(Your assignment):
Lines that contain "nodes" are to be copied from the material, every one of them.

(The input):
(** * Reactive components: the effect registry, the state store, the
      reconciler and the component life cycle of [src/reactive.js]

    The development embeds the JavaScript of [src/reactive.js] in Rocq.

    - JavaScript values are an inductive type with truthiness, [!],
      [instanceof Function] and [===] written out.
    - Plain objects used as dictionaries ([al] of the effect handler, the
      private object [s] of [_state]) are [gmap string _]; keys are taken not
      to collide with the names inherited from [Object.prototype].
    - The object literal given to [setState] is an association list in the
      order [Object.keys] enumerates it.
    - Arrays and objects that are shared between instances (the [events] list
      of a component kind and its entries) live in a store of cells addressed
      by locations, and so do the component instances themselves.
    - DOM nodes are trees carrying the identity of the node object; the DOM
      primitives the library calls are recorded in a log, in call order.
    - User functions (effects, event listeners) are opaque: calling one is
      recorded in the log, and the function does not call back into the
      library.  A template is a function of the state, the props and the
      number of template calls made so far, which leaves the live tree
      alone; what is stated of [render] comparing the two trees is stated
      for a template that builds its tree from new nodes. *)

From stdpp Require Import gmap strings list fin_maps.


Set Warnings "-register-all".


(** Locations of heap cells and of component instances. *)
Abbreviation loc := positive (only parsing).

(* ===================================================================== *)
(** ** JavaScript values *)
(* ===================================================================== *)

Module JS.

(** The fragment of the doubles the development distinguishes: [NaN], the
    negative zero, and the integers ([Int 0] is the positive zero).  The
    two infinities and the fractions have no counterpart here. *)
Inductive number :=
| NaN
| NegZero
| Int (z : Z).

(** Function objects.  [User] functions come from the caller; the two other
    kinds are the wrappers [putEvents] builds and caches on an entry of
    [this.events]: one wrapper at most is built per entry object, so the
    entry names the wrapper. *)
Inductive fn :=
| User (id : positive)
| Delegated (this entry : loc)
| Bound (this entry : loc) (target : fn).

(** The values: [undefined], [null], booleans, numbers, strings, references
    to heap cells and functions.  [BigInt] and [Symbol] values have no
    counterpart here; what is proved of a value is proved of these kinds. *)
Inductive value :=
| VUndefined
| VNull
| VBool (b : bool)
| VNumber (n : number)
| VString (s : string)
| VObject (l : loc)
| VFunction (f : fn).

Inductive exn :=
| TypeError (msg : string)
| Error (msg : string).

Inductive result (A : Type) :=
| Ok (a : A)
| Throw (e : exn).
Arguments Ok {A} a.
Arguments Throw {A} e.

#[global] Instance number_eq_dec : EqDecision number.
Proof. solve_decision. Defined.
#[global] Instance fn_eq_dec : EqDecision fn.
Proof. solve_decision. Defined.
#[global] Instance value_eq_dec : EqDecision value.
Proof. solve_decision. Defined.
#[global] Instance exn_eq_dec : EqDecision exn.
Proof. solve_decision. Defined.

...

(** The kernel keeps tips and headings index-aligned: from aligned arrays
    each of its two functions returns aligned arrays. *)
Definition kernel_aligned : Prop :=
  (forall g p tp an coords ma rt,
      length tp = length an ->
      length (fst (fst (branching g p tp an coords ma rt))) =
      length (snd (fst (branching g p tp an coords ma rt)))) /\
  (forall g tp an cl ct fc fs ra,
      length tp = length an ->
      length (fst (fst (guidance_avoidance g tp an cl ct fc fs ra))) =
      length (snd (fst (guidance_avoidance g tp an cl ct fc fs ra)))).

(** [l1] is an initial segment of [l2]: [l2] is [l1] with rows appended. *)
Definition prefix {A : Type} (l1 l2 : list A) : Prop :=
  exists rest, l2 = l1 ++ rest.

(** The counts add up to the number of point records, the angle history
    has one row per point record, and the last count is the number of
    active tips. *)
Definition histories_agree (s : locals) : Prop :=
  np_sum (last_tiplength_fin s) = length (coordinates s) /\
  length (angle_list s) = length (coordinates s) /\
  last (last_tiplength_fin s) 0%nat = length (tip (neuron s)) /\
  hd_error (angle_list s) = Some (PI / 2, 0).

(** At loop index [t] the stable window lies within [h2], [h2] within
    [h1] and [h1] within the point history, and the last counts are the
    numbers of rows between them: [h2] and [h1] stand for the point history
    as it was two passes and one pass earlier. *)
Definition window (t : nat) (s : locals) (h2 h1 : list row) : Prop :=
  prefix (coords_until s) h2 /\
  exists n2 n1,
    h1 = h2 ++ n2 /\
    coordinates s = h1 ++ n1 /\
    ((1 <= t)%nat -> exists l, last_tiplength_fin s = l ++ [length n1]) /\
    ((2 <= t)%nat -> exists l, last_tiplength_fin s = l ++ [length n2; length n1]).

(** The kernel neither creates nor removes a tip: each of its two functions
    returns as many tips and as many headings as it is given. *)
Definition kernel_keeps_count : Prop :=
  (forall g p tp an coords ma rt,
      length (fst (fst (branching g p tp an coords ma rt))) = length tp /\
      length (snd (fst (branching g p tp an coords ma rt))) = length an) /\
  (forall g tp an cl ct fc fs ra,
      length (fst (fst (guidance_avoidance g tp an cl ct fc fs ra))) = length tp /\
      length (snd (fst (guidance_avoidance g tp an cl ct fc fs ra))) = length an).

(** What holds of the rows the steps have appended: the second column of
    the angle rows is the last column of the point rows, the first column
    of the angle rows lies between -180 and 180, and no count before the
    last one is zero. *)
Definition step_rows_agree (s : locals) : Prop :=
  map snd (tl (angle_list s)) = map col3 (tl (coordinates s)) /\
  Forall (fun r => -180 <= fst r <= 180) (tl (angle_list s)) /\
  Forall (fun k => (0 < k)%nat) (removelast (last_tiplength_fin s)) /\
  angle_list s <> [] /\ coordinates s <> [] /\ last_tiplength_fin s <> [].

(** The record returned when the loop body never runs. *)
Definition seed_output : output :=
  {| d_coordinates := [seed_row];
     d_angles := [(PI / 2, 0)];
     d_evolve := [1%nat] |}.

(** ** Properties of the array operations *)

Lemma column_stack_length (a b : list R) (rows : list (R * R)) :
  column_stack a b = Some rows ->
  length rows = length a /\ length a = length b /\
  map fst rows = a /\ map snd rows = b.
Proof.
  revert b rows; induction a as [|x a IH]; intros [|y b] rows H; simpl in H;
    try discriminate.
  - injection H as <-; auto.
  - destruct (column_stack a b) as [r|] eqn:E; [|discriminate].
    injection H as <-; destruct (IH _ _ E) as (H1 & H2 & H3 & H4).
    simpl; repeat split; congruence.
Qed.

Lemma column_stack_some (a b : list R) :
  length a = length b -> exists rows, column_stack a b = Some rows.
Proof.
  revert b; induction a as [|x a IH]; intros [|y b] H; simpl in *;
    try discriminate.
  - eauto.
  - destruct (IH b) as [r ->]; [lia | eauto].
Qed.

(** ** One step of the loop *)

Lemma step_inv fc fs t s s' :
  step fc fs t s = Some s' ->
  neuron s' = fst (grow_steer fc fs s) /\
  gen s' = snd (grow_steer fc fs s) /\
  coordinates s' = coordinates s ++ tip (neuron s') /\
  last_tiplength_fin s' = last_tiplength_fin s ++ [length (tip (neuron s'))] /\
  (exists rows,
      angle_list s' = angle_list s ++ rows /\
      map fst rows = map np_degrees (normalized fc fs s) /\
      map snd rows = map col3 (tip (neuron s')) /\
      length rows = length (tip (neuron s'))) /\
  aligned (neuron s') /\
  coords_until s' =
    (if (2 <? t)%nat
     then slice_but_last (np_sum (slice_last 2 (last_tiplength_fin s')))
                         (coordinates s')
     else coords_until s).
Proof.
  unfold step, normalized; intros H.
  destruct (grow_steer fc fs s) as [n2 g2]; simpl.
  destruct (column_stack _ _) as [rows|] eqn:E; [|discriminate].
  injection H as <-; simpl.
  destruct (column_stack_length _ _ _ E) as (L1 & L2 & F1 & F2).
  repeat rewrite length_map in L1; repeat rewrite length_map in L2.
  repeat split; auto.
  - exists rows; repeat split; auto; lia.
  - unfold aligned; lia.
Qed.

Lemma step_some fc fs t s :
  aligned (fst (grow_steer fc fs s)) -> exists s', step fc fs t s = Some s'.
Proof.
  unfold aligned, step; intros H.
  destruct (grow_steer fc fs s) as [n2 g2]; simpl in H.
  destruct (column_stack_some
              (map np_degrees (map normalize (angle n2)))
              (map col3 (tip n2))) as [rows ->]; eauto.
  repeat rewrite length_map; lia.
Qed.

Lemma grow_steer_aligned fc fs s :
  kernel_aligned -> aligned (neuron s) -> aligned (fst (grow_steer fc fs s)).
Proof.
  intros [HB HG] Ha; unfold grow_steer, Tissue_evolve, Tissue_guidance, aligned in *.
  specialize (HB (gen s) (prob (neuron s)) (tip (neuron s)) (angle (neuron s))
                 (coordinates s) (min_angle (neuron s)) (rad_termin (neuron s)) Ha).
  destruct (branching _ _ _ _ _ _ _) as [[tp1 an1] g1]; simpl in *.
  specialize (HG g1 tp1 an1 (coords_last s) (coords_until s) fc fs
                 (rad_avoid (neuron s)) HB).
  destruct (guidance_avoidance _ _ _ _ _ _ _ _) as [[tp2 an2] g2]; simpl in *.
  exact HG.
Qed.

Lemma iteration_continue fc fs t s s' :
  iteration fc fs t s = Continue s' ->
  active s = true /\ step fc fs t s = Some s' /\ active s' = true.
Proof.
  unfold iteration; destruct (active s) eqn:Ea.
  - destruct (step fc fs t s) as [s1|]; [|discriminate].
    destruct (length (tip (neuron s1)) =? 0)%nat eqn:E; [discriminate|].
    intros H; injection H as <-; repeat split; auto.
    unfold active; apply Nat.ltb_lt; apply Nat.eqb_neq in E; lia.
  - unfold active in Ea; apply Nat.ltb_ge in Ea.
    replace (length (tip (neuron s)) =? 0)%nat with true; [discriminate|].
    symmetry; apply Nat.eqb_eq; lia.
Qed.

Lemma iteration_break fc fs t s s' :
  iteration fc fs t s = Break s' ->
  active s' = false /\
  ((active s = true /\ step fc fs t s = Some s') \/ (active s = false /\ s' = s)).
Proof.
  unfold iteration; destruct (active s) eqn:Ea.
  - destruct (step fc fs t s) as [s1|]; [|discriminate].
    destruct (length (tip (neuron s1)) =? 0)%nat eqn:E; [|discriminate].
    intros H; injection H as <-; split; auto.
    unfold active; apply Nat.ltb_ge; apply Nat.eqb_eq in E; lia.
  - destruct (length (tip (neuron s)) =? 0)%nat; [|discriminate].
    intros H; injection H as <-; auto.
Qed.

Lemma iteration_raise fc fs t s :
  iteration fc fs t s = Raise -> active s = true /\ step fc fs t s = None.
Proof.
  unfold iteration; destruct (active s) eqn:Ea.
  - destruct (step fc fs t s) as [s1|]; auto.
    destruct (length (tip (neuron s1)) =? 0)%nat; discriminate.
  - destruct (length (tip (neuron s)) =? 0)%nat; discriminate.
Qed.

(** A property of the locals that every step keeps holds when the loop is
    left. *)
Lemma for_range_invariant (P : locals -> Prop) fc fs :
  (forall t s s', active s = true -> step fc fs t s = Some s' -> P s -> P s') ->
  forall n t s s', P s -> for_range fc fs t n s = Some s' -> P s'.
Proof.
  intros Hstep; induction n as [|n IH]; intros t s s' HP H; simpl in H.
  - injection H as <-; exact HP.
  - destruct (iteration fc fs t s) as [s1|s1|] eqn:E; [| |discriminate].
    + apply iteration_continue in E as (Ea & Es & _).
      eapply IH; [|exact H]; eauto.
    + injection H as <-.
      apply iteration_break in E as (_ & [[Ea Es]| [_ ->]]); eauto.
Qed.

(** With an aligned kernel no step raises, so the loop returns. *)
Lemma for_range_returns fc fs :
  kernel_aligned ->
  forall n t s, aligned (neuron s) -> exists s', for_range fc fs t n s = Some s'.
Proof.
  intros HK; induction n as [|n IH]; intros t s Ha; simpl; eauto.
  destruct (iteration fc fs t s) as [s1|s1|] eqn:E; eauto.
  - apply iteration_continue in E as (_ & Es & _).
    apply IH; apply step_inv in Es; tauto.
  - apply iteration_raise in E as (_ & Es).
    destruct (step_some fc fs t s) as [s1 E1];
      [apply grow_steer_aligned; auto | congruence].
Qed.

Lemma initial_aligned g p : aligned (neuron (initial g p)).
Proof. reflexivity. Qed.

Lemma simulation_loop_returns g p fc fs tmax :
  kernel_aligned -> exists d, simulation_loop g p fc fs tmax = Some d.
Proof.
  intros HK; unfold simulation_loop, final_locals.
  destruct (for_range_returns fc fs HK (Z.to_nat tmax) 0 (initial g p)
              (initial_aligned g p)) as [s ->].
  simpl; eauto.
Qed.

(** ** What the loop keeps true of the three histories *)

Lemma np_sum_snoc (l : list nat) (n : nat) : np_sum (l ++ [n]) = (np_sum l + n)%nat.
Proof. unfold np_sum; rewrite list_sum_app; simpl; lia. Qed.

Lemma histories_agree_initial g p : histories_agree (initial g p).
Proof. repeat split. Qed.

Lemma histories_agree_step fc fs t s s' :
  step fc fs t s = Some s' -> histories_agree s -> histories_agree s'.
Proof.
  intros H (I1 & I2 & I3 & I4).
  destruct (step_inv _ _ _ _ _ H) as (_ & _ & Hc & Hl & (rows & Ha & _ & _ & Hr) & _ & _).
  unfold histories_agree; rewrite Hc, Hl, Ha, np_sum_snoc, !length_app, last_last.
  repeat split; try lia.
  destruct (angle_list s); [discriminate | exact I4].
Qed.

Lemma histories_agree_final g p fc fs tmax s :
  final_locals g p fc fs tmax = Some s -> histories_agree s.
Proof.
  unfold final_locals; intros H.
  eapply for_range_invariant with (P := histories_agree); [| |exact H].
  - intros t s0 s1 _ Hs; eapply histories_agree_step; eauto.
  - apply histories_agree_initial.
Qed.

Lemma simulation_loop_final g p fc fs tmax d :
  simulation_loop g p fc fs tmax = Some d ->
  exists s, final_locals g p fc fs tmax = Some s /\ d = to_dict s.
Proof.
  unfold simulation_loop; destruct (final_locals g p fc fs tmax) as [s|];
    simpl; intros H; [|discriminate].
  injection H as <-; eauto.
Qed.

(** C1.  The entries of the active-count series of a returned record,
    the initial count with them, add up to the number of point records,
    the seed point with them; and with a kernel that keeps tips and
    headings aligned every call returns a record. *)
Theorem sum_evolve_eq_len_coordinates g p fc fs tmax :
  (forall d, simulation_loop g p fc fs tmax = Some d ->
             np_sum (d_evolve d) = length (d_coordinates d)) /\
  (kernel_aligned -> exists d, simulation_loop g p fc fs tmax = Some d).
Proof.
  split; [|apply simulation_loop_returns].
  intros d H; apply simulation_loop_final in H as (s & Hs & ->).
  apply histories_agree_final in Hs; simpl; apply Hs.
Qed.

(Expected answer):
    - DOM nodes are trees carrying the identity of the node object; the DOM
      for a template that builds its tree from new nodes. *)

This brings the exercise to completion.